Locate each line below that includes "when" and reproduce it.

### Data records
>>

(* ===== verification/RuntimeHandle.v ===== *)
(** * The runtime's handle (playit-runtime/src/handle.rs, claim.rs)

    Every operation a host or the IPC server may ask of a running runtime, on
    the state the runtime shares with its tasks; and the tasks of claims. *)

From S2P Require Import Prelude Net OriginLookup Json Text FileSystem Api HttpClient ApiTunnels ApiAccount ApiClient IpcModel Ipc RuntimeError SecretStore RuntimeOptions RuntimeTunnels RuntimeState.
#[local] Open Scope string_scope.
#[local] Open Scope list_scope.
#[local] Open Scope Z_scope.

(** [claim_url] (claim.rs). *)
Definition claim_url (code : string) : string := "https://playit.gg/claim/" +:+ code.

Section handle.
Context {FM : Formats} {JT : JsonText} {T : Transport JT} {HO : Host} {SL : SecretLib}.

Definition ensure_running : RT (RuntimeError + ()) :=
  i ← rt_get;
  mret (if ri_cancelled i then inl RuntimeStopped else inr ()).

(** ** Reading the state *)

Definition handle_status : RT ServiceStatus :=
  i ← rt_get;
  now ← rt_now;
  let s := sc_status (ri_cache i) in
  mret {| ss_phase := ss_phase s; ss_pid := ss_pid s;
          ss_uptime_secs := saturating_sub now (cx_start_time (ri_status_context i)) / 1000;
          ss_version := ss_version s; ss_socket_path := ss_socket_path s;
          ss_secret_path := ss_secret_path s; ss_has_secret := ss_has_secret s;
          ss_protocol := ss_protocol s; ss_last_error := ss_last_error s |}.

Definition handle_lifecycle : RT AgentLifecycle :=
  i ← rt_get;
  mret (sc_lifecycle (ri_cache i)).

Definition handle_stats : RT ConnectionStats :=
  i ← rt_get;
  mret (sc_stats (ri_cache i)).

Definition handle_subscription_snapshot : RT SubscribeResponse :=
  i ← rt_get;
  let snapshot := cache_snapshot (ri_cache i) in
  status ← handle_status;
  mret {| sr_protocol := protocol_info;
          sr_snapshot := {| sn_status := status; sn_lifecycle := sn_lifecycle snapshot;
                            sn_stats := sn_stats snapshot |} |}.

Definition handle_secret_path (s : rt) : option path := secret_path (ri_secret_source (rt_inner s)).

(** ** The account *)

Definition handle_claim_url : RT (option string) :=
  i ← rt_get;
  mret (claim_url <$> ri_claim_code i).

Definition handle_account : RT (RuntimeError + AccountResponse) :=
  _ ←? ensure_running;
  url ← handle_claim_url;
  l ← handle_lifecycle;
  mret (inr
    match l with
    | Running state =>
        {| ar_status := as_account_status state;
           ar_agent_id := if decide (as_agent_id state = EmptyString) then None else Some (as_agent_id state);
           ar_login_link := as_login_link state;
           ar_claim_url := url |}
    | _ => {| ar_status := Unknown; ar_agent_id := None; ar_login_link := None; ar_claim_url := url |}
    end).

Definition api_not_ready : RuntimeError :=
  RuntimeError_api ApiUnavailable "The Playit API is not ready yet." true.

(** [self.inner.api.read().await.clone().ok_or_else(..)]. *)
Definition handle_api : RT (RuntimeError + HttpClient) :=
  i ← rt_get;
  mret match ri_api i with Some api => inr api | None => inl api_not_ready end.

(** [.map_err(f)?] on the result of a call. *)
Definition map_err {E A : Type} (f : E → RuntimeError) (m : RT (E + A)) : RT (RuntimeError + A) :=
  r ← m;
  mret match r with inl e => inl (f e) | inr a => inr a end.

Definition fetch_login_url : RT (RuntimeError + AccountLoginUrlResponse) :=
  api ←? handle_api;
  session ←? map_err (map_generic_api_error host_status_text "guest login")
               (rt_invoke login_guest api ReqLoginGuest_new);
  let link := GUEST_LINK +:+ WebSession_session_key session in
  now ← rt_now;
  rt_modify (ri_set_guest_login (Some (link, now)));;
  mret (inr {| al_login_url := link |}).

Definition handle_account_login_url : RT (RuntimeError + AccountLoginUrlResponse) :=
  _ ←? ensure_running;
  i ← rt_get;
  match ri_guest_login i with
  | Some (link, timestamp) =>
      now ← rt_now;
      if decide (saturating_sub now timestamp < 15000) then mret (inr {| al_login_url := link |})
      else fetch_login_url
  | None => fetch_login_url
  end.

(** ** Claiming *)

(** Finished tasks are dropped when a new one is added. *)
Definition track_claim_task (task : claim_task) : RT () :=
  rt_modify (λ i, ri_set_claim (ri_claim_code i)
    (List.filter (λ t, negb (ct_finished t)) (ri_claim_tasks i) ++ [task]) i).

Definition join_claim_tasks : RT () :=
  rt_modify (λ i, ri_set_claim (ri_claim_code i) [] i).

Definition handle_start_claim : RT (RuntimeError + ClaimResponse) :=
  _ ←? ensure_running;
  l ← handle_lifecycle;
  i ← rt_get;
  match l with
  | WaitingForSecret =>
      if ri_provisioning i then
        match ri_claim_code i with
        | Some code => mret (inr {| cl_claim_url := claim_url code |})
        | None =>
            code ← rt_ask host_claim_code;
            rt_modify (λ i, ri_set_claim (Some code) (ri_claim_tasks i) i);;
            track_claim_task {| ct_code := code; ct_pc := ClaimHead |};;
            mret (inr {| cl_claim_url := claim_url code |})
        end
      else mret (inl (provisioning_error (ri_secret_source i)))
  | l => mret (inl (secret_provisioning_state_error l))
  end.

(** ** Tunnels *)

Definition handle_list_tunnels : RT (RuntimeError + TunnelListResponse) :=
  _ ←? ensure_running;
  l ← handle_lifecycle;
  mret (tunnel_list l).

Definition handle_list_account_tunnels : RT (RuntimeError + AccountTunnelListResponse) :=
  _ ←? ensure_running;
  api ←? handle_api;
  response ←? map_err (map_account_tunnel_list_error host_status_text)
                (rt_invoke_no_fail v1_tunnels_list api ReqTunnelsListV1_new);
  mret (inr (account_tunnel_list response)).

Definition create_v1_tunnel (request : ReqTunnelsCreateV1) : RT (RuntimeError + TunnelCreateResponse) :=
  api ←? handle_api;
  tunnel_id ←? map_err (map_tunnel_create_error host_status_text)
                 (rt_invoke v1_tunnels_create api request);
  mret (inr {| tc_tunnel_id := show uuid_text (ObjectId_id tunnel_id);
               tc_message := Some "Tunnel creation accepted" |}).

Definition handle_create_tunnel (local_port : Z) (protocol : TunnelProtocol)
    (local_address name : option string) : RT (RuntimeError + TunnelCreateResponse) :=
  _ ←? ensure_running;
  l ← handle_lifecycle;
  request ←? mret (create_request l local_port protocol local_address name);
  create_v1_tunnel request.

Definition handle_create_minecraft_java_tunnel (local_port : Z) (local_address name : option string) :
    RT (RuntimeError + TunnelCreateResponse) :=
  _ ←? ensure_running;
  l ← handle_lifecycle;
  request ←? mret (create_minecraft_request l local_port local_address name);
  create_v1_tunnel request.

Definition accepted (message : string) : CommandResponse :=
  {| cr_accepted := true; cr_message := Some message |}.

Definition handle_delete_tunnel (tunnel_id : string) : RT (RuntimeError + CommandResponse) :=
  _ ←? ensure_running;
  id ←? mret (parse_tunnel_id tunnel_id);
  api ←? handle_api;
  _ ←? map_err (map_tunnel_delete_error host_status_text)
         (rt_invoke tunnels_delete api {| ReqTunnelsDelete_tunnel_id := id |});
  mret (inr (accepted "Tunnel deletion accepted")).

Definition handle_reassign_tunnel (tunnel_id : string) (local_port : Z) (local_address : option string) :
    RT (RuntimeError + CommandResponse) :=
  _ ←? ensure_running;
  l ← handle_lifecycle;
  request ←? mret (reassign_request l tunnel_id local_port local_address);
  api ←? handle_api;
  _ ←? map_err (map_tunnel_config_error host_status_text) (rt_invoke v1_tunnels_config api request);
  mret (inr (accepted "Tunnel reassignment accepted")).

(** ** The secret *)

(** What became of a request on the provisioning channel: it could not be
    sent, or the runtime was cancelled ([None]); or the supervisor's answer. *)
Definition provision_answer : Type := option (string + ()).

(** [set_secret] up to the sending of the request. *)
Definition set_secret_ready : RT (RuntimeError + ()) :=
  _ ←? ensure_running;
  l ← handle_lifecycle;
  i ← rt_get;
  mret match l with
  | WaitingForSecret =>
      if ri_provisioning i then inr () else inl (provisioning_error (ri_secret_source i))
  | l => inl (secret_provisioning_state_error l)
  end.

(** [set_secret] from the answer on. *)
Definition set_secret_done (answer : provision_answer) : RuntimeError + CommandResponse :=
  match answer with
  | Some (inr ()) => inr (accepted "secret provisioned")
  | Some (inl message) => inl (RuntimeError_secret SecretWriteFailed message true)
  | None => inl RuntimeStopped
  end.

(** The supervisor's side: the request is carried out and acknowledged
    ([wait_for_provisioned_secret], secret.rs). *)
Definition provision (p : path) (secret : string) : RT (RuntimeError + string) :=
  unique ← rt_ask host_unique;
  rt_disk (persist_secret_file host_dir_mode unique p secret).

Definition acknowledgement (r : RuntimeError + string) : string + () :=
  match r with inl e => inl (RuntimeError_display e) | inr _ => inr () end.

Definition handle_reset_secret : RT (RuntimeError + CommandResponse) :=
  _ ←? ensure_running;
  i ← rt_get;
  match secret_path (ri_secret_source i) with
  | None => mret (inl (reset_error (ri_secret_source i)))
  | Some p =>
      message ←? rt_disk (reset_secret_file p);
      request_shutdown;;
      mret (inr (accepted message))
  end.

(** ** Construction *)

Definition make_inner (uuid_error : string → string) (current_platform : Platform)
    (options : RuntimeOptions) (source : SecretSource) (cx : StatusContext) (provisioning : bool) :
    RuntimeError + RuntimeInner :=
  match agent_version uuid_error (ro_version options) with
  | inl e => inl (RuntimeError_setup e false)
  | inr version =>
      inr {| ri_cache := StateCache_default; ri_events := []; ri_cancelled := false;
             ri_status_context := cx; ri_secret_source := source; ri_provisioning := provisioning;
             ri_api := None; ri_guest_login := None; ri_claim_code := None; ri_claim_tasks := [];
             ri_agent_cancel := None; ri_api_base := ro_api_base options; ri_version := ro_version options;
             ri_agent_version := version;
             ri_platform := platform_for_options current_platform options |}
  end.
End handle.

(** ** The claim flow (playit-runtime/src/claim.rs)

    The task that [start_claim] spawns: it asks the API until the user has
    accepted the claim in the browser, exchanges the claim code for the agent's
    secret, and hands the secret to the supervisor. It is a machine over the
    shared state, moved by what it waits for. *)

(** ** Answers *)

Definition after_setup (r : ApiError ClaimSetupError HttpClientError + ClaimSetupResponse) : claim_pc :=
  match r with
  | inr ClaimSetupResponse_WaitingForUserVisit | inr ClaimSetupResponse_WaitingForUser => ClaimPause 250
  | inr ClaimSetupResponse_UserRejected => ClaimDone
  | inr ClaimSetupResponse_UserAccepted => ClaimExchanging
  | inl _ => ClaimDone
  end.

Definition after_exchange (r : ApiError ClaimExchangeError HttpClientError + AgentSecretKey) : claim_pc :=
  match r with
  | inr secret => ClaimSending (AgentSecretKey_secret_key secret)
  | inl (ErrFail ClaimExchangeError_NotAccepted) => ClaimPause 1000
  | inl _ => ClaimDone
  end.

(** ** Steps *)

(** What the task is woken by. A request that is given up may have been sent. *)
Inductive claim_event : Type :=
  | CeCheck
  | CeAnswer
  | CeElapsed
  | CeTimeout (sent : bool)
  | CeReply (accepted : bool)
  | CeCancelled (sent : bool)
  | CeFlowTimeout (sent : bool).

Section claim.
Context {FM : Formats} {JT : JsonText} {T : Transport JT} {HO : Host} {SL : SecretLib}.

(** [PlayitApi::create(api_base, None)]. *)
Definition claim_api (i : RuntimeInner) : HttpClient := PlayitApi_create (ri_api_base i) None.

Definition claim_setup_request (i : RuntimeInner) (code : string) : ReqClaimSetup :=
  {| ReqClaimSetup_code := code; ReqClaimSetup_agent_type := ClaimAgentType_SelfManaged;
     ReqClaimSetup_version := "playit " +:+ version_string (ri_version i) |}.

Definition ask_setup (code : string) : RT claim_pc :=
  i ← rt_get;
  r ← rt_invoke claim_setup (claim_api i) (claim_setup_request i code);
  mret (after_setup r).

Definition ask_exchange (code : string) : RT claim_pc :=
  i ← rt_get;
  r ← rt_invoke claim_exchange (claim_api i) {| ReqClaimExchange_code := code |};
  mret (after_exchange r).

(** The task gives up what it waits for; a request that went out is answered
    too late. *)
Definition abandon (sent : bool) (t : claim_task) : RT claim_pc :=
  if sent then
    match ct_pc t with
    | ClaimSetup => ask_setup (ct_code t);; mret ClaimDone
    | ClaimExchanging => ask_exchange (ct_code t);; mret ClaimDone
    | _ => mret ClaimDone
    end
  else mret ClaimDone.

(** [run_claim_flow_inner], and the deadline around it; [None] when the task
    does not wait for the event. *)
Definition claim_move (e : claim_event) (t : claim_task) (s : rt) : option (RT claim_pc) :=
  let cancelled := ri_cancelled (rt_inner s) in
  match ct_pc t, e with
  | ClaimDone, _ => None
  | _, CeFlowTimeout sent => Some (abandon sent t)
  | ClaimHead, CeCheck => Some (mret (if cancelled then ClaimDone else ClaimSetup))
  | ClaimHead, _ => None
  | _, CeCancelled sent => if cancelled then Some (abandon sent t) else None
  | ClaimPause _, CeElapsed => Some (mret ClaimHead)
  | ClaimPause _, _ => None
  | _, CeTimeout sent => Some (abandon sent t)
  | ClaimSetup, CeAnswer => Some (ask_setup (ct_code t))
  | ClaimExchanging, CeAnswer => Some (ask_exchange (ct_code t))
  | ClaimAwaiting, CeReply _ => Some (mret ClaimDone)
  | _, _ => None
  end.

(** The end of [run_claim_flow_with_api]: the code is given up, if it is still
    this flow's. *)
Definition release_code (code : string) : RT () :=
  rt_modify (λ i, ri_set_claim
    (if decide (ri_claim_code i = Some code) then None else ri_claim_code i) (ri_claim_tasks i) i).

Definition settle (code : string) (p : claim_pc) : RT () :=
  match p with ClaimDone => release_code code | _ => mret () end.

(** The task waits somewhere else. *)
Definition move_task (n : nat) (p : claim_pc) : RT () :=
  rt_modify (λ i, ri_set_claim (ri_claim_code i)
    (alter (λ t, {| ct_code := ct_code t; ct_pc := p |}) n (ri_claim_tasks i)) i).

(** A step of the [n]th task. *)
Definition claim_step (n : nat) (e : claim_event) (s : rt) : option rt :=
  t ← ri_claim_tasks (rt_inner s) !! n;
  m ← claim_move e t s;
  Some ((p ← m; settle (ct_code t) p;; move_task n p) s).2.

(** The [n]th task hands its secret over. *)
Definition claim_send (n : nat) (s : rt) : option (string * rt) :=
  t ← ri_claim_tasks (rt_inner s) !! n;
  match ct_pc t with
  | ClaimSending secret => Some (secret, (move_task n ClaimAwaiting s).2)
  | _ => None
  end.
End claim.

<<

### Answer for this exercise
(** Finished tasks are dropped when a new one is added. *)
(** [run_claim_flow_inner], and the deadline around it; [None] when the task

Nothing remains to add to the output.